What are the Medicare-required elements for a physical therapy progress report?
Based on CMS Chapter 15 Medicare Benefit Policy Manual page 194 a progress report requires the following elements:
- Date range of the reporting period. E.g. start date and end date.
- Date the report was written. Medicare states that a progress report may be completed up to 7 days after the reporting period ends.
- Signature, and professional identification, or for dictated documentation, the identification of the qualified professional who wrote the report and the date on which it was dictated
- Objective reports of the patient’s subjective statements, if they are relevant.
- Objective measurements of functional gains in performance.
- Assessment of improvement, extent of progress (or lack thereof) toward each goal;
- Plans for continuing treatment, reference to additional evaluation results, and/or treatment plan revisions should be documented in the clinician’s progress report; and
- Changes to long or short-term goals, discharge, or an updated plan of care that is sent to the physician/NPP for certification of the next interval of treatment.
- Functional documentation is required as part of the progress report at the end of each progress reporting period. It is also required at the time of discharge on the discharge note or summary, as applicable.

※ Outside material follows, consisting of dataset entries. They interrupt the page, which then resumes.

(* ===== verification/WiFiGuest.v ===== *)
(** * The guest network, read: internal/adapters/openwrt/wifi_guest.go

    What the configuration files hold of it, whose it is, whether guests get IPv6,
    a free network for them, and everything that would let them out of it.

    [rng] is the order in which Go ranges over a map, any order; [before a b] says
    that strconv.ParseFloat reads less in [a] than in [b], whatever it makes of
    words that are no numbers. *)

From S2P Require Import Prelude GoStrings GoNet Effects Network Uci Firewall Stage Lan Routes Devices DeviceSources WiFi.

Definition GuestNone := "none".
Definition GuestOn := "on".
Definition GuestOff := "off".
Definition GuestForeign := "foreign".
Definition GuestBlockedSharedZone := "shared-zone".
Definition GuestBlockedOpenRule := "open-rule".
Definition GuestBlockedGuestRule := "guest-rule".
Definition GuestBlockedNoUplink := "no-uplink".
Definition GuestBlockedNoNAT := "no-nat".
Definition GuestBlockedSplitUplink := "split-uplink".
Definition GuestBlockedNoDHCP := "no-dhcp".
Definition GuestBlockedWeakened := "weakened".
Definition GuestBlockedUnchecked := "unchecked".

Definition guestDevSection := "guest_dev".
Definition guestPrefix := "guest_".
Definition guestZone := "guest".
Definition guestAssign : Z := 64.
Definition netifdWirelessScript := "/lib/netifd/netifd-wireless.sh".

Definition guestRules : list string :=
  ["guest_wan"; "guest_dhcp"; "guest_dns"; "guest_icmpv6"; "guest_dhcpv6"; "guest_no_private4"; "guest_no_private6"].

Definition privateV4 : list string := ["10.0.0.0/8"; "172.16.0.0/12"; "192.168.0.0/16"; "100.64.0.0/10"; "169.254.0.0/16"].
Definition privateV6 : list string := ["fc00::/7"].

Record guestRuleSpec := mkRuleSpec {
  gsID : string; gsName : string; gsOpts : list (string * string); gsLists : list (string * list string) }.

Definition guestRuleSpecs (wan : string) : list guestRuleSpec :=
  let src := ("src", guestZone) in
  [mkRuleSpec "guest_dhcp" "Guest DHCP" [src; ("proto", "udp"); ("dest_port", "67-68"); ("target", "ACCEPT")] [];
   mkRuleSpec "guest_dns" "Guest DNS" [src; ("proto", "tcp udp"); ("dest_port", "53"); ("target", "ACCEPT")] [];
   mkRuleSpec "guest_icmpv6" "Guest ICMPv6" [src; ("proto", "icmp"); ("family", "ipv6"); ("target", "ACCEPT")]
     [("icmp_type", ["router-solicitation"; "neighbour-solicitation"; "neighbour-advertisement"])];
   mkRuleSpec "guest_dhcpv6" "Guest DHCPv6"
     [src; ("proto", "udp"); ("family", "ipv6"); ("dest_port", "547"); ("target", "ACCEPT")] [];
   mkRuleSpec "guest_no_private4" "Guest no private IPv4"
     [src; ("dest", wan); ("family", "ipv4"); ("proto", "all"); ("target", "REJECT")] [("dest_ip", privateV4)];
   mkRuleSpec "guest_no_private6" "Guest no private IPv6"
     [src; ("dest", wan); ("family", "ipv6"); ("proto", "all"); ("target", "REJECT")] [("dest_ip", privateV6)]].

(** The options a rule of the recipe has, lists as one value. *)
Definition wanted (r : guestRuleSpec) : gmap string string :=
  fold_left (fun m l => <[l.1 := Join " " l.2]> m) (gsLists r)
    (fold_left (fun m o => <[o.1 := o.2]> m) (gsOpts r) ∅).

(** Options that say nothing: the name, and that the rule is on. *)
Definition idle (o : string * string) : bool :=
  String.eqb o.1 "name" || (String.eqb o.1 "enabled" && String.eqb o.2 "1").

Definition matches (r : guestRuleSpec) (s : uciSection) : bool :=
  let said := filter (fun o => idle o = false) (map_to_list (options s)) in
  String.eqb (kind s) "rule" &&
  forallb (fun o => bool_decide (wanted r !! o.1 = Some o.2)) said &&
  bool_decide (length said = size (wanted r)).

Definition isGuestSection (config section : string) : bool :=
  contains ["network"; "wireless"; "dhcp"; "firewall"] config &&
  (String.eqb section guestSection || HasPrefix guestPrefix section).

(** ** Whose guest network it is *)

Record guestShape := mkShape {
  gsOurs : bool; gsForeign : bool; gsIfaces : list uciSection; gsOwned : list uciSection; gsStray : list uciSection }.

Definition noSection : uciSection := mkSection "" "" ∅.
(** [byID[sid]]: the last section of the name, or Go's zero value. *)
Definition byID (l : list uciSection) (sid : string) : option uciSection := find_last (fun s => String.eqb (id s) sid) l.

Definition onGuest (s : uciSection) : bool := contains (Fields (get (options s) "network")) guestSection.

Definition otherOnGuestBridge (s : uciSection) : bool :=
  String.eqb (kind s) "interface" && negb (String.eqb (id s) guestSection) &&
  (String.eqb (get (options s) "device") guestBridge || contains (Fields (get (options s) "ifname")) guestBridge).

Definition isGuestZone (s : uciSection) : bool :=
  String.eqb (kind s) "zone" && String.eqb (get (options s) "name") guestZone.
Definition namedForGuests (s : uciSection) : bool := String.eqb (id s) guestSection || contains guestRules (id s).
Definition isGuestIface (s : uciSection) : bool :=
  String.eqb (kind s) "wifi-iface" && String.eqb (get (options s) "network") guestSection.

(** Only the panel's access points are left of it. *)
Definition orphaned (firewall wireless dhcp : list uciSection) : bool :=
  let named := filter (fun s => HasPrefix guestPrefix (id s) = true) wireless in
  negb (bool_decide (named = [])) && forallb isGuestIface named &&
  negb (existsb (fun s => namedForGuests s || isGuestZone s) firewall) &&
  negb (existsb (fun s => String.eqb (id s) guestSection) dhcp).

Definition readGuestShape (network firewall wireless dhcp : list uciSection) : guestShape :=
  let dev := default noSection (byID network guestDevSection) in
  let iface := default noSection (byID network guestSection) in
  let made := String.eqb (kind dev) "device" && String.eqb (get (options dev) "name") guestBridge &&
              String.eqb (kind iface) "interface" && String.eqb (get (options iface) "device") guestBridge in
  let gone := String.eqb (kind dev) "" && String.eqb (kind iface) "" in
  if made || (gone && orphaned firewall wireless dhcp) then
    let ifaces := filter (fun s => String.eqb (kind s) "wifi-iface" = true) wireless in
    let owned := filter (fun s => HasPrefix guestPrefix (id s) = true) ifaces in
    mkShape true false (filter (fun s => String.eqb (get (options s) "network") guestSection = true) owned) owned
      (filter (fun s => negb (HasPrefix guestPrefix (id s)) && onGuest s = true) ifaces)
  else
    mkShape false
      (negb (String.eqb (kind iface) "") || negb (String.eqb (kind dev) "") ||
       existsb namedForGuests firewall || existsb (fun s => String.eqb (id s) guestSection) dhcp ||
       existsb (fun s => HasPrefix guestPrefix (id s) || (String.eqb (kind s) "wifi-iface" && onGuest s)) wireless ||
       existsb (fun s => (String.eqb (kind s) "device" && String.eqb (get (options s) "name") guestBridge) ||
                         otherOnGuestBridge s) network ||
       existsb isGuestZone firewall)
      [] [] [].

Definition shapeEnabled (ifaces : list uciSection) : bool := anyEnabled ifaces.

(** ** In the words of the apply bar *)

Section Words.
Context (before : string -> string -> bool).

Definition bandsOf (ifaces radios : list uciSection) : list string :=
  fold_left (fun bands s =>
    let b := match byID radios (get (options s) "device") with Some r => bandWord (get (options r) "band") | None => "" end in
    if nonempty b && negb (contains bands b) then bands ++ [b] else bands) ifaces [].

(** At most twelve bands: sort.Slice inserts them one by one, and is stable. *)
Definition guestWords (g : guestShape) (radios : list uciSection) : string :=
  if negb (gsOurs g) then "" else
  match gsIfaces g with
  | [] => "off||" +:+ match gsOwned g with s :: _ => get (options s) "ssid" | [] => "" end
  | first :: _ =>
      (if shapeEnabled (gsIfaces g) then "on" else "off") +:+ "|" +:+
      Join "," (sort_by (fun a b => negb (before b a)) (bandsOf (gsIfaces g) radios)) +:+ "|" +:+
      get (options first) "ssid"
  end.
End Words.

Definition guestRow (from to : string) : ConfigChange :=
  let said := describe "wireless" roleGuest "" in
  mkChange (pWords said) (pKey said) from to true ("network." +:+ guestSection) "".

Definition lanAssignRow (from to : string) : ConfigChange :=
  let said := describe "network" roleLAN "ip6assign" in
  mkChange (pWords said) (pKey said) from to (dangerousConfig "network")
    ("network." +:+ lanSection +:+ ".ip6assign") "".

(** ** IPv6 *)

(** How many /64s a prefix holds, as far as it matters. *)
Definition capacity (mask : Z) : Z :=
  if ((mask <=? 0) || (guestAssign <? mask))%Z then 0%Z else Z.shiftl 1 (guestAssign - Z.max mask (guestAssign - 16)).

Definition lastOption (p : uciSection -> bool) (l : list uciSection) (option : string) : string :=
  match find_last p l with Some s => get (options s) option | None => "" end.

Definition lanAssignOf (network : list uciSection) : string :=
  lastOption (fun s => String.eqb (id s) lanSection) network "ip6assign".

Definition othersTake (network : list uciSection) : Z :=
  fold_left (fun n s =>
    if String.eqb (kind s) "interface" && negb (String.eqb (id s) lanSection) && negb (String.eqb (id s) guestSection)
    then match Atoi (get (options s) "ip6assign") with
         | Some a => if ((0 <? a) && (a <=? guestAssign))%Z then (n + capacity a)%Z else n
         | None => n
         end
    else n) network 0%Z.

(** Whether guests get IPv6, and whether the home network is renumbered. *)
Definition guestIPv6 (network : list uciSection) (prefixes : list Address) : bool * bool :=
  let ula := lastOption (fun s => String.eqb (kind s) "globals") network "ula_prefix" in
  let assign := AtoiValue (lanAssignOf network) in
  let home := if ((0 <? assign) && (assign <=? guestAssign))%Z then capacity assign else 0%Z in
  let others := othersTake network in
  let renumber := ((0 <? assign) && (assign <? guestAssign))%Z &&
                  negb (existsb (fun p => (home + others <? capacity (MaskOf p))%Z) prefixes) in
  let taken := ((if renumber then 1 else home) + others)%Z in
  let masks := (MaskOf <$> prefixes) ++ match ParseCIDR ula with Some (_, n) => [NetOnes n] | None => [] end in
  if existsb (fun mask => (taken <? capacity mask)%Z) masks then (true, renumber) else (false, false).

Definition delegatedPrefixes (ifaces : list BusInterface) : list Address := mjoin (M:=list) (BIPv6Prefix <$> ifaces).

(** ** A free network *)

Definition minLocalBits : Z := 8.

Definition kernelTaken (p : Prefix) : list IPNet :=
  match PAddr (Masked p) with
  | Addr4 v => if (minLocalBits <=? PBits p)%Z then [mkIPNet (to16 (Addr4 v)) (PBits p) 32] else []
  | _ => []
  end.

Definition addressTaken (addr : string) (mask : Z) : list IPNet :=
  match ParseCIDR (addr +:+ "/" +:+ Itoa mask) with
  | Some (_, n) => match To4 (NetIP n) with Some _ => [n] | None => [] end
  | None => []
  end.

Definition busTaken (i : BusInterface) : list IPNet :=
  mjoin (M:=list) ((fun a => addressTaken (AddressOf a) (MaskOf a)) <$> BIPv4Address i) ++
  mjoin (M:=list) ((fun r => if (minLocalBits <=? RMask r)%Z then addressTaken (RTarget r) (RMask r) else []) <$> BRoute i).

Definition takenNetworks (ifaces : list BusInterface) (kernel : list Prefix) : list IPNet :=
  mjoin (M:=list) (kernelTaken <$> kernel) ++ mjoin (M:=list) (busTaken <$> ifaces).

Definition isFree (taken : list IPNet) (cidr : string) : bool :=
  match ParseCIDR cidr with
  | Some (_, c) => negb (existsb (fun t => NetContains t (NetIP c) || NetContains c (NetIP t)) taken)
  | None => false
  end.

Definition guestCandidates : list string :=
  ((fun i => "192.168." +:+ Itoa (Z.of_nat i) +:+ ".0/24") <$> seq 3 252) ++
  ((fun i => "10." +:+ Itoa (Z.of_nat i) +:+ ".0.0/24") <$> seq 3 252).

Definition freeGuestSubnet (ifaces : list BusInterface) (kernel : list Prefix) : res string :=
  match find_first (isFree (takenNetworks ifaces kernel)) guestCandidates with
  | Some cidr => Ok cidr
  | None => Err (Errorf "openwrt: no free private network for guests" [])
  end.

Note: “A re-evaluation should not be required before every progress report routinely, but may be appropriate when assessment suggests changes not anticipated in the original plan of care.“
Optional Elements of a Medicare Progress Report
Optional elements may include subjective statements made by the patient related to progress.
Additional optional elements may include information related to communication among other healthcare providers as well as new information related to discharge planning.
Updating and Changing the Original Physical Therapy Plan of Care.
In my experience as a physical therapist, it takes several visits to understand my patient’s condition fully. The first visit is the initial evaluation and treatment. This is like a blind date. The patient and I are putting our best foot forward.
The patient is trying to tell me what he thinks I want to hear and I am trying to dig deep into the root cause of the problem.
After a couple of visits, a level of trust and rapport is established and now the patient often feels more comfortable sharing more personal details.
Since my initial evaluation and plan of care has already been completed and submitted to the referring physician for certification, it isn’t uncommon for me to incorporate new information into the first progress report and as needed update my plan of care to extend the initial certification period. I also often may request additional visits and add new long-term goals.
As I mentioned above, when I add new information and change the certification period I am required by Medicare to acquire an updated signature on the progress report which functions as the updated plan of care.
- A physical therapy progress report is not a physical therapy reevaluation.
- A physical therapy progress report is required every 10 treatment visits or sooner according to Medicare Part B guidelines.
- There is no 30-day requirement for PT progress reports under Medicare Part B
- The referring physician or nonphysician provider is not required to sign a standard physical therapy progress report unless that report is adding a new diagnosis or significantly changes the plan of care.